### WORK TO COMPLETE
Find the line containing "else match snapshot with" in the listing below. Repeat it exactly, along with each following line up to and including the one containing "d => Some d".

···

(** Times that are written as text come with their location; the fallback is
    a reading of the clock, in [time.Local]. *)
Definition codexSnapshotBaseTime `{LocalZone} (s : OpenAICodexUsageSnapshot) (fallback : time)
    : time * Location :=
  if sn_UpdatedAt s ==? "" then (fallback, time_Local)
  else match ParseRFC3339_zone (sn_UpdatedAt s) with
       | Some (base, zone) => (base, parsed_location base zone)
       | None => (fallback, time_Local)
       end.

Definition codexResetAtRFC3339 (base : time * Location) (resetAfterSeconds : option Z) : option string :=
  (fun sec => FormatRFC3339_in base.2 (base.1 + seconds (Z.max 0 sec))) <$> resetAfterSeconds.

Definition put_float (key : string) (v : option f64) (m : gmap string any) : gmap string any :=
  match v with Some f => <[key := AFloat64 f]> m | None => m end.
Definition put_int (key : string) (v : option Z) (m : gmap string any) : gmap string any :=
  match v with Some n => <[key := AInt n]> m | None => m end.
Definition put_text (key : string) (v : option string) (m : gmap string any) : gmap string any :=
  match v with Some s => <[key := AString s]> m | None => m end.

(** The raw fields, then the five-hour and seven-day ones. *)
Definition raw_updates (s : OpenAICodexUsageSnapshot) (baseTime : time * Location) : gmap string any :=
  <["codex_usage_updated_at" := AString (FormatRFC3339_in baseTime.2 baseTime.1)]>
    (put_float "codex_primary_over_secondary_percent" (PrimaryOverSecondaryPercent s)
    (put_int "codex_secondary_window_minutes" (SecondaryWindowMinutes s)
    (put_int "codex_secondary_reset_after_seconds" (SecondaryResetAfterSeconds s)
    (put_float "codex_secondary_used_percent" (SecondaryUsedPercent s)
    (put_int "codex_primary_window_minutes" (PrimaryWindowMinutes s)
    (put_int "codex_primary_reset_after_seconds" (PrimaryResetAfterSeconds s)
    (put_float "codex_primary_used_percent" (PrimaryUsedPercent s) ∅))))))).

Definition buildCodexUsageExtraUpdates `{LocalZone} (s : OpenAICodexUsageSnapshot) (fallbackNow : time) : gmap string any :=
  let baseTime := codexSnapshotBaseTime s fallbackNow in
  let n := Normalize s in
  put_text "codex_7d_reset_at" (codexResetAtRFC3339 baseTime (Reset7dSeconds n))
  (put_text "codex_5h_reset_at" (codexResetAtRFC3339 baseTime (Reset5hSeconds n))
  (put_int "codex_7d_window_minutes" (Window7dMinutes n)
  (put_int "codex_7d_reset_after_seconds" (Reset7dSeconds n)
  (put_float "codex_7d_used_percent" (Used7dPercent n)
  (put_int "codex_5h_window_minutes" (Window5hMinutes n)
  (put_int "codex_5h_reset_after_seconds" (Reset5hSeconds n)
  (put_float "codex_5h_used_percent" (Used5hPercent n) (raw_updates s baseTime)))))))).

(** ** The pause of a Grok account *)

(** The members of [xai.QuotaSnapshot] the pause reads. *)
Record QuotaWindow := mkQuotaWindow {
  qw_Limit : option Z;
  Remaining : option Z;
  ResetUnix : option Z;
}.

Record QuotaSnapshot := mkQuotaSnapshot {
  Requests : option QuotaWindow;
  Tokens : option QuotaWindow;
  RetryAfterSeconds : option Z;
  qs_UpdatedAt : string;
}.

Definition grokQuotaSnapshotStaleForPause (s : QuotaSnapshot) (now : time) : bool :=
  if TrimSpace (qs_UpdatedAt s) ==? "" then false
  else match ParseRFC3339 (qs_UpdatedAt s) with
       | Some updatedAt => openAICodexAutoPauseStaleAfter <=? Sub now updatedAt
       | None => false
       end.

Definition grokQuotaRetryAfterActive (s : QuotaSnapshot) (now : time) : bool :=
  match RetryAfterSeconds s with
  | Some n =>
      if n <=? 0 then false
      else if TrimSpace (qs_UpdatedAt s) ==? "" then true
      else match ParseRFC3339 (qs_UpdatedAt s) with
           | Some updatedAt => Before now (updatedAt + seconds n)
           | None => true
           end
  | None => false
  end.

Definition shouldAutoPauseGrokQuotaWindow (name : string) (w : option QuotaWindow) (now : time)
    : option openAIQuotaAutoPauseDecision :=
  match w with
  | Some (mkQuotaWindow (Some limit) (Some remaining) resetUnix) =>
      if limit <=? 0 then None
      else if match resetUnix with Some r => (0 <? r) && negb (Before now (of_unix r)) | None => false end
      then None
      else
        let utilization := fdiv (f64_of_Z (wrap64 (limit - remaining))) (f64_of_Z limit) in
        if (remaining <=? 0) || fleb f1 utilization then Some (mkPause name f1 utilization "") else None
  | _ => None
  end.

(** [snapshot] is what [grokQuotaSnapshotFromExtra] decodes. *)
Definition shouldAutoPauseGrokAccountByQuota (a : Account) (snapshot : option QuotaSnapshot) (now : time)
    : option openAIQuotaAutoPauseDecision :=
  if negb (IsGrok a) || (AType a !=? AccountTypeOAuth) then None
  else match snapshot with
       | None => None
       | Some s =>
           if grokQuotaSnapshotStaleForPause s now then None
           else if grokQuotaRetryAfterActive s now then Some (mkPause "retry_after" f1 f1 "")
           else match shouldAutoPauseGrokQuotaWindow "requests" (Requests s) now with
                | Some d => Some d
                | None => shouldAutoPauseGrokQuotaWindow "tokens" (Tokens s) now
                end
       end.

(** ** The tier of compact support *)

Definition openAICompactSupportTier (a : Account) : Z :=
  if IsGrok a then 2
  else if negb (IsOpenAI a) then 0
  else let '(supported, known) := OpenAICompactSupportKnown a in
       if negb known then 1 else if supported then 2 else 0.
Lemma reset_written w t : w = "5h" \/ w = "7d" ->
  (forall r, (fields w).2 = Some r -> r <= 2 ^ 33) ->
  openAIQuotaWindowReset updated w t =
  match (fields w).2 with
  | Some r => negb (Before t (rolls_over r))
  | None => openAIQuotaWindowReset (Some (<["codex_usage_updated_at" := AString (sn_UpdatedAt s)]> old)) w t
  end.
Proof.
  intros Hw Hr. destruct (window_lookups w Hw) as (_ & Ha & Hres). unfold openAIQuotaWindowReset.
  destruct (fields w).2 as [r|].
  - specialize (Hr r eq_refl). destruct base_time as (loc & Eb & Hc & _). rewrite Eb in Hres. simpl in Hres.
    assert (whole at_ + seconds (Z.max 0 r) = rolls_over r) as E.
    { unfold seconds, rolls_over. rewrite wrap64_id; [done|]. unfold int64_min, int64_max, second. lia. }
    rewrite E in Hres. rewrite (updated_lookup _ _ Hres). cbn [mbind option_bind parse_time_any].
    cbn [fmap option_fmap option_map]. rewrite parse_format_whole, rolls_over_whole; [done| |done].
    apply modern_plus; [unfold modern; rewrite unix_whole; apply at_modern| |rewrite unix_whole; lia].
    unfold second. lia.
  - assert (forall k, k <> "codex_usage_updated_at" -> keys !! k = None ->
      lookup_key updated k = lookup_key (Some (<["codex_usage_updated_at" := AString (sn_UpdatedAt s)]> old)) k) as Hkept.
    { intros k Hne Hk. rewrite (kept_lookup _ Hk). unfold lookup_key. by rewrite lookup_insert_ne. }
    assert (codex_key w "_reset_at" <> "codex_usage_updated_at" /\
            codex_key w "_reset_after_seconds" <> "codex_usage_updated_at") as [N1 N2]
      by (by destruct Hw as [-> | ->]).
    unfold index_key. rewrite (Hkept _ N1 Hres), (Hkept _ N2 Ha), updated_at.
    assert (codex_updated_at (Some (<["codex_usage_updated_at" := AString (sn_UpdatedAt s)]> old)) = Some (whole at_)) as ->.
    { unfold codex_updated_at, lookup_key. rewrite lookup_insert_eq, Hupdated. by apply parse_format_whole. }
    done.
Qed.
End Written.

···

### REPLY TO THE EXERCISE
  else match snapshot with
       | None => None
       | Some s =>
           if grokQuotaSnapshotStaleForPause s now then None
           else if grokQuotaRetryAfterActive s now then Some (mkPause "retry_after" f1 f1 "")
           else match shouldAutoPauseGrokQuotaWindow "requests" (Requests s) now with
                | Some d => Some d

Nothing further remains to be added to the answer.